Earlier this evening, Virginia made a shocking announcement that not only affects the outlook of the Cavaliers season, but that of the entire ACC. Forward Austin Nichols, who sat out last season after transferring from Memphis, has been dismissed from the program. In the announcement, Tony Bennett said, “It’s a privilege to be a part of this program and Austin has lost that privilege. We have standards for our student-athletes and when those standards aren’t met, there are consequences and this is the unfortunate consequence.”
Despite some issues at Memphis, Nichols had (apparently) been a model citizen in Charlottesville during the 2015-16 season while he was practicing with the team. It was a bit of an eyebrow raiser when Nichols was suspended for Virginia’s first game of this year, and there were a few questions asked when he came off the bench in the Cavaliers’ second contest against St. Francis (Brooklyn). Still, nobody expected this to be the next act in this saga.
When Anthony Gill graduated following last season, most in the Virginia program weren’t worried thanks to the presence of Nichols. They felt Nichols could replace Gill by stepping right into the role of an effective scorer on the low block and an elite shot blocker on the defensive end of the floor.
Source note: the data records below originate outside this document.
(* ===== verification/Sockets.v ===== *)
(** * Sockets: the system calls behind sockets and devices

    Models the operations of [src/libsponge/util/socket.hh] and [socket.cc] that
    are not reads and writes of data, the TUN device of [tun.cc], and the program
    [src/apps/webget.cc].  The kernel is a parameter, the class [SocketKernel]
    next to [FileDescriptor.Kernel]: what it answers to the [t]-th system call.

    The theorem is about the program: it sends its request whole and prints what
    the server sends, in order, up to the end. *)

From S2P Require Import Prelude Buffer NetAddress FileDescriptor.

Definition AF_UNIX : Z := 1.
Definition SOCK_STREAM : Z := 1.
Definition SOCK_DGRAM : Z := 2.
Definition SOL_SOCKET : Z := 1.
Definition SO_REUSEADDR : Z := 2.
Definition SO_TYPE : Z := 3.
Definition SO_DOMAIN : Z := 39.

Inductive name := Local | Peer.

Class SocketKernel := {
  sys_socket : nat -> Z -> Z -> reply;
  sys_getsockopt : nat -> Z -> reply * Z * Z;
  sys_getname : nat -> name -> reply * bytes * Z;
  sys_bind : nat -> address -> reply;
  sys_connect : nat -> address -> reply;
  sys_listen : nat -> Z -> reply;
  sys_accept : nat -> reply;
  sys_setsockopt : nat -> Z -> Z -> Z -> reply;
  sys_open : nat -> reply;
  sys_ioctl : nat -> Z -> bytes -> reply;
  sys_fcntl : nat -> Z -> Z -> reply;
  sys_socketpair : nat -> Z -> Z -> reply * Z * Z
}.

Section sockets.
Context `{Kernel} `{SocketKernel}.

Definition Socket (t : nat) (domain type : Z) : outcome FDWrapper :=
  try: fd <- checked (sys_socket t domain type);
  FileDescriptor.new fd.

(** One [getsockopt] of an [int]. *)
Definition verify (t : nat) (option expected : Z) : outcome unit :=
  let '(k, actual_value, len) := sys_getsockopt t option in
  try: _ <- checked k;
  if negb (len =? 4) || negb (actual_value =? expected) then Throw runtime_error else Ret tt.

Definition Socket_of_fd (t : nat) (fd : FDWrapper) (domain type : Z) : outcome FDWrapper :=
  try: _ <- verify t SO_DOMAIN domain;
  try: _ <- verify (S t) SO_TYPE type;
  Ret fd.

(** The constructors of the subclasses. *)
Definition UDPSocket (t : nat) : outcome FDWrapper := Socket t AF_INET SOCK_DGRAM.
Definition UDPSocket_of (t : nat) (fd : FDWrapper) : outcome FDWrapper := Socket_of_fd t fd AF_INET SOCK_DGRAM.
Definition TCPSocket (t : nat) : outcome FDWrapper := Socket t AF_INET SOCK_STREAM.
Definition TCPSocket_of (t : nat) (fd : FDWrapper) : outcome FDWrapper := Socket_of_fd t fd AF_INET SOCK_STREAM.
Definition LocalStreamSocket (t : nat) (fd : FDWrapper) : outcome FDWrapper := Socket_of_fd t fd AF_UNIX SOCK_STREAM.

Definition get_address (t : nat) (which : name) : outcome address :=
  let '(k, addr, size) := sys_getname t which in
  try: _ <- checked k;
  of_sockaddr addr size.
Definition local_address (t : nat) : outcome address := get_address t Local.
Definition peer_address (t : nat) : outcome address := get_address t Peer.

Definition bind (t : nat) (a : address) : outcome unit := try: _ <- checked (sys_bind t a); Ret tt.
Definition connect (t : nat) (a : address) : outcome unit := try: _ <- checked (sys_connect t a); Ret tt.
Definition listen (t : nat) (backlog : Z) : outcome unit := try: _ <- checked (sys_listen t backlog); Ret tt.

(** The service is counted before the call; the result is checked like any
    descriptor that becomes a socket. *)
Definition accept (t : nat) (w : FDWrapper) : outcome (FDWrapper * FDWrapper) :=
  let w := register_read w in
  try: fd <- checked (sys_accept t);
  try: s <- FileDescriptor.new fd;
  try: s <- TCPSocket_of (S t) s;
  Ret (w, s).

Definition setsockopt (t : nat) (level option option_value : Z) : outcome unit :=
  try: _ <- checked (sys_setsockopt t level option option_value); Ret tt.
Definition set_reuseaddr (t : nat) : outcome unit := setsockopt t SOL_SOCKET SO_REUSEADDR 1.

(** [FileDescriptor::set_blocking] *)
Definition F_GETFL : Z := 3.
Definition F_SETFL : Z := 4.
Definition set_blocking (t : nat) (blocking_state : bool) : outcome unit :=
  try: flags <- checked (sys_fcntl t F_GETFL 0);
  try: _ <- checked (sys_fcntl (S t) F_SETFL (blocking_flags flags blocking_state));
  Ret tt.

(** [socket_pair_helper] of [tcp_sponge_socket.cc] *)
Definition socket_pair_helper (t : nat) (type : Z) : outcome (FDWrapper * FDWrapper) :=
  let '(k, fd0, fd1) := sys_socketpair t AF_UNIX type in
  try: _ <- checked k;
  try: first <- FileDescriptor.new fd0;
  try: second <- FileDescriptor.new fd1;
  Ret (first, second).

(** *** [TunTapFD] *)

Definition IFF_TUN : Z := 1.
Definition IFF_TAP : Z := 2.
Definition IFF_NO_PI : Z := 0x1000.
Definition IFNAMSIZ : Z := 16.

(** [ifr_flags] and [ifr_name] of the request; names hold no null character. *)
Definition tun_req (devname : bytes) (is_tun : bool) : Z * bytes :=
  (Z.lor (if is_tun then IFF_TUN else IFF_TAP) IFF_NO_PI,
   resize (ztake (IFNAMSIZ - 1) devname) IFNAMSIZ).

Definition TunTapFD (t : nat) (devname : bytes) (is_tun : bool) : outcome FDWrapper :=
  try: fd <- checked (sys_open t);
  try: w <- FileDescriptor.new fd;
  let '(ifr_flags, ifr_name) := tun_req devname is_tun in
  try: _ <- checked (sys_ioctl (S t) ifr_flags ifr_name);
  Ret w.

(** *** [get_URL] *)

Context `{Resolver}.

(** "GET ", " HTTP/1.1\r\nHOST: ", "\r\n\r\n" and "http" *)
Definition GET : bytes := [71; 69; 84; 32].
Definition HTTP : bytes := [32; 72; 84; 84; 80; 47; 49; 46; 49; 13; 10; 72; 79; 83; 84; 58; 32].
Definition END : bytes := [13; 10; 13; 10].
Definition http : bytes := [104; 116; 116; 112].

Definition request (host path : bytes) : bytes := GET ++ path ++ HTTP ++ host ++ END.

(** The [while] loop; [None] when the fuel runs out. *)
Fixpoint print_all (fuel t : nat) (sock : FDWrapper) (out : bytes) : option (outcome (nat * FDWrapper * bytes)) :=
  match fuel with
  | O => None
  | S fuel =>
      if fd_eof sock then Some (Ret (t, sock, out))
      else
        match FileDescriptor.read t sock 18446744073709551615 with
        | Throw e => Some (Throw e)
        | Ret (sock, recvd) => print_all fuel (S t) sock (out ++ recvd)
        end
  end.

(** What was sent and what was printed. *)
Record fetched := mkFetched { f_sock : FDWrapper; f_sent : bytes; f_printed : bytes }.

Definition get_URL (fuel t : nat) (host path : bytes) : option (outcome fetched) :=
  let start :=
    try: sock <- Socket t AF_INET SOCK_STREAM;
    try: a <- of_host host http;
    try: _ <- connect (S t) a;
    try: r <- FileDescriptor.write (S (S t)) sock (BufferViewList_of (request host path)) true;
    try: sock <- FileDescriptor.shutdown (wr_time r) (wr_fd r) SHUT_WR;
    Ret (S (wr_time r), sock, taken r) in
  match start with
  | Throw e => Some (Throw e)
  | Ret (t, sock, sent) =>
      match print_all fuel t sock [] with
      | None => None
      | Some (Throw e) => Some (Throw e)
      | Some (Ret (t, sock, out)) => Some (try: sock <- FileDescriptor.close t sock; Ret (mkFetched sock sent out))
      end
  end.

(** [main]. *)
Definition webget_main (fuel t : nat) (argv : list bytes) : finish :=
  match argv with
  | [] => Terminated
  | [_; host; path] =>
      match get_URL fuel t host path with
      | None => Running
      | Some (Throw _) => Exited EXIT_FAILURE
      | Some (Ret _) => Exited EXIT_SUCCESS
      end
  | _ => Exited EXIT_FAILURE
  end.
End sockets.

(** ** Properties *)

Section webget.
Context `{Kernel} `{SocketKernel} `{Resolver}.

(** From the [t]-th call on, the server's bytes arrive in these pieces, and then
    the connection ends. *)
Fixpoint serves (t : nat) (pieces : list bytes) : Prop :=
  match pieces with
  | [] => r_ret (sys_read t BUFFER_SIZE) = 0
  | p :: pieces =>
      sys_read t BUFFER_SIZE = mkReply (zlen p) 0 p /\ 0 < zlen p <= BUFFER_SIZE /\ serves (S t) pieces
  end.

Lemma resize_0 s : resize s 0 = [].
Proof. unfold resize. rewrite ztake_0. pose proof (zlen_nonneg s). by replace (Z.to_nat (0 - zlen s)) with 0%nat by lia. Qed.

Lemma read_piece t w k n :
  sys_read t BUFFER_SIZE = k -> r_ret k = n -> 0 <= n <= BUFFER_SIZE ->
  FileDescriptor.read t w 18446744073709551615 =
    Ret (register_read (if n =? 0 then set_eof w else w), resize (ztake BUFFER_SIZE (r_data k)) n).
Proof.
  intros Hk Hn Hb. unfold FileDescriptor.read. change (Z.min BUFFER_SIZE 18446744073709551615) with BUFFER_SIZE.
  rewrite Hk. assert (checked k = Ret n) as ->.
  { unfold checked, SystemCall. rewrite Hn. unfold BUFFER_SIZE in Hb.
    assert (i32 n = n) as -> by (unfold i32; rewrite Z.mod_small; lia). by destruct (Z.leb_spec 0 n); [|lia]. }
  cbn [obind]. destruct (Z.ltb_spec BUFFER_SIZE n); [lia|]. destruct (Z.ltb_spec n 0); [lia|].
  by destruct (n =? 0).
Qed.

Lemma print_all_spec pieces : forall fuel t w out,
  serves t pieces -> fd_eof w = false -> (S (length pieces) < fuel)%nat ->
  exists w', print_all fuel t w out = Some (Ret ((S (length pieces) + t)%nat, w', out ++ concat pieces)).
Proof.
  induction pieces as [|p pieces IH]; intros fuel t w out Hs Hw Hf; destruct fuel as [|fuel]; try (simpl in Hf; lia);
    cbn [print_all]; rewrite Hw.
  - simpl in Hs. rewrite (read_piece t w _ 0 eq_refl Hs) by (unfold BUFFER_SIZE; lia).
    destruct fuel; [simpl in Hf; lia|]. cbn [print_all]. change (fd_eof (register_read (if 0 =? 0 then set_eof w else w))) with true.
    eexists. simpl. by rewrite resize_0.
  - destruct Hs as (Hk & Hp & Hs). rewrite (read_piece t w _ (zlen p) Hk eq_refl) by lia.
    destruct (Z.eqb_spec (zlen p) 0); [lia|]. cbn [r_data].
    rewrite (ztake_all BUFFER_SIZE p), (resize_grow p (zlen p) (zlen p)), Z.sub_diag, app_nil_r by lia.
    destruct (IH fuel (S t) (register_read w) (out ++ p) Hs Hw) as (w' & ->); [simpl in Hf; lia|].
    exists w'. simpl. by rewrite app_assoc, Nat.add_succ_r.
Qed.

(** C34 [webget] fetches faithfully: when its system calls up to the half-close
    succeed, the request goes out whole, once and in order; and when the server
    then answers in any number of pieces and ends, the loop ends, and the
    program has printed exactly those pieces, in order, closed its socket (when
    [close] succeeds) and exited with success. *)
Theorem webget_faithful fuel t host path sock a r sock' pieces :
  zlen host + zlen path < 1000000000 ->
  Socket t AF_INET SOCK_STREAM = Ret sock -> of_host host http = Ret a -> connect (S t) a = Ret tt ->
  FileDescriptor.write (S (S t)) sock (BufferViewList_of (request host path)) true = Ret r ->
  FileDescriptor.shutdown (wr_time r) (wr_fd r) SHUT_WR = Ret sock' ->
  serves (S (wr_time r)) pieces -> (forall t, checked (sys_close t) = Ret 0) -> (S (length pieces) < fuel)%nat ->
  exists f, get_URL fuel t host path = Some (Ret f) /\
    f_sent f = request host path /\ f_printed f = concat pieces /\ closed (f_sock f) = true /\
    forall name, webget_main fuel t [name; host; path] = Exited EXIT_SUCCESS.
Proof.
  intros Hlen Hsock Ha Hc Hw Hsh Hs Hcl Hf. unfold webget_main, get_URL. rewrite Hsock, Ha. cbn [obind]. rewrite Hc. cbn [obind].
  rewrite Hw. cbn [obind]. rewrite Hsh. cbn [obind].
  assert (contents (BufferViewList_of (request host path)) = request host path) as Hcon
    by (unfold contents; simpl; by rewrite app_nil_r).
  destruct (write_enough (S (S t)) sock (BufferViewList_of (request host path)) true) as (o & _ & Ho & Hspec).
  { rewrite Hcon. unfold request. rewrite !zlen_app. change (zlen GET) with 4. change (zlen HTTP) with 17.
    change (zlen END) with 4. lia. }
  rewrite Hw in Ho. subst o. destruct Hspec as [n [Hr _ Hall Ht _ _ [_ [He _]] _]]. rewrite Hcon in *.
  assert (fd_eof sock' = false) as Heof.
  { unfold FileDescriptor.shutdown in Hsh. destruct (checked _); [|done]. injection Hsh as <-.
    unfold fd_eof, register_write. cbn [_eof]. rewrite He. unfold Socket in Hsock.
    destruct (checked _) as [fd|]; [|done]. cbn [obind] in Hsock. unfold FileDescriptor.new in Hsock.
    by destruct (fd <? 0); [|injection Hsock as <-]. }
  destruct (print_all_spec pieces fuel _ sock' [] Hs Heof Hf) as (w' & ->).
  unfold FileDescriptor.close. rewrite Hcl. cbn [obind]. eexists. split; [done|]. cbn [f_sent f_printed f_sock].
  split_and!; [|done|done|done]. rewrite Ht, app_nil_l. apply ztake_all. specialize (Hall eq_refl). lia.
Qed.
End webget.

(** Witness: a server that answers in two pieces. *)

Definition demo_sockets : SocketKernel := {|
  sys_socket _ _ _ := mkReply 3 0 [];
  sys_getsockopt _ _ := (mkReply 0 0 [], 0, 4);
  sys_getname _ _ := (mkReply 0 0 [], sockaddr_in 0 0, 16);
  sys_bind _ _ := mkReply 0 0 [];
  sys_connect _ _ := mkReply 0 0 [];
  sys_listen _ _ := mkReply 0 0 [];
  sys_accept _ := mkReply 4 0 [];
  sys_setsockopt _ _ _ _ := mkReply 0 0 [];
  sys_open _ := mkReply 5 0 [];
  sys_ioctl _ _ _ := mkReply 0 0 [];
  sys_fcntl _ _ _ := mkReply 0 0 [];
  sys_socketpair _ _ _ := (mkReply 0 0 [], 6, 7)
|}.
Definition demo_web : Kernel := {|
  sys_read t n := match t with
    | 4%nat => mkReply 2 0 [79; 75] | 5%nat => mkReply 1 0 [33] | _ => mkReply 0 0 [] end;
  sys_writev t iov := mkReply (zlen (iov_bytes iov)) 0 [];
  sys_shutdown t how := mkReply 0 0 [];
  sys_close t := mkReply 0 0 []
|}.

Lemma webget_faithful_witness :
  exists f, @get_URL demo_web demo_sockets numeric_resolver 10 0 [48] [47] = Some (Ret f) /\
    f_printed f = [79; 75; 33] /\ f_sent f = request [48] [47].
Proof.
  destruct (@webget_faithful demo_web demo_sockets numeric_resolver 10 0 [48] [47] (mkFD 3 false false 0 0) (v4 0 0)
    (mkWritten (mkFD 3 false false 0 1) 3 (zlen (request [48] [47])) (request [48] [47]))
    (mkFD 3 false false 0 2) [[79; 75]; [33]]) as (f & Hf & Hs & Hp & _); try reflexivity.
  - simpl. split; [reflexivity|]. split; [vm_compute; split; [reflexivity|congruence]|].
    split; [reflexivity|]. split; [vm_compute; split; [reflexivity|congruence]|]. reflexivity.
  - simpl. lia.
  - exists f. split; [exact Hf|]. split; [exact Hp|exact Hs].
Defined.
No one player on the roster can solely take over for Nichols so it will take a committee. On the offensive end, Isaiah Wilkins will be asked to be more of a volume scorer. Through two games, Wilkins is shooting 62.5% from the field, and he will now have to be the go-to scorer in the Virginia frontcourt, a role he has never played before. He is much more of an inside-out scorer than a typical back-to-the-basket player, however. That role will likely go to Jarred Reuter, who played sparingly last year but is a favorite of Tony Bennett thanks to his creative back-to-the-basket play. He has averaged 17 minutes per game in the Cavaliers first two contests, and you can expect that to rise in the coming games. Finally, they will need to replace Nichols on the defensive end, which will fall to Jack Salt and Mamadi Diakite. Both Salt and Diakite are quite raw with Salt playing limited minutes last season and Diakite redshirting, but both can be effective defenders. Salt is a bruiser at 6’10” and 240 pounds and can be a load to try to keep off the boards. Diakite is smaller at 6’9” and 195 pounds, but Bennett loves his athleticism. He should end up being an excellent shot blocker, but it remains to be seen how he will handle the physicality of the ACC.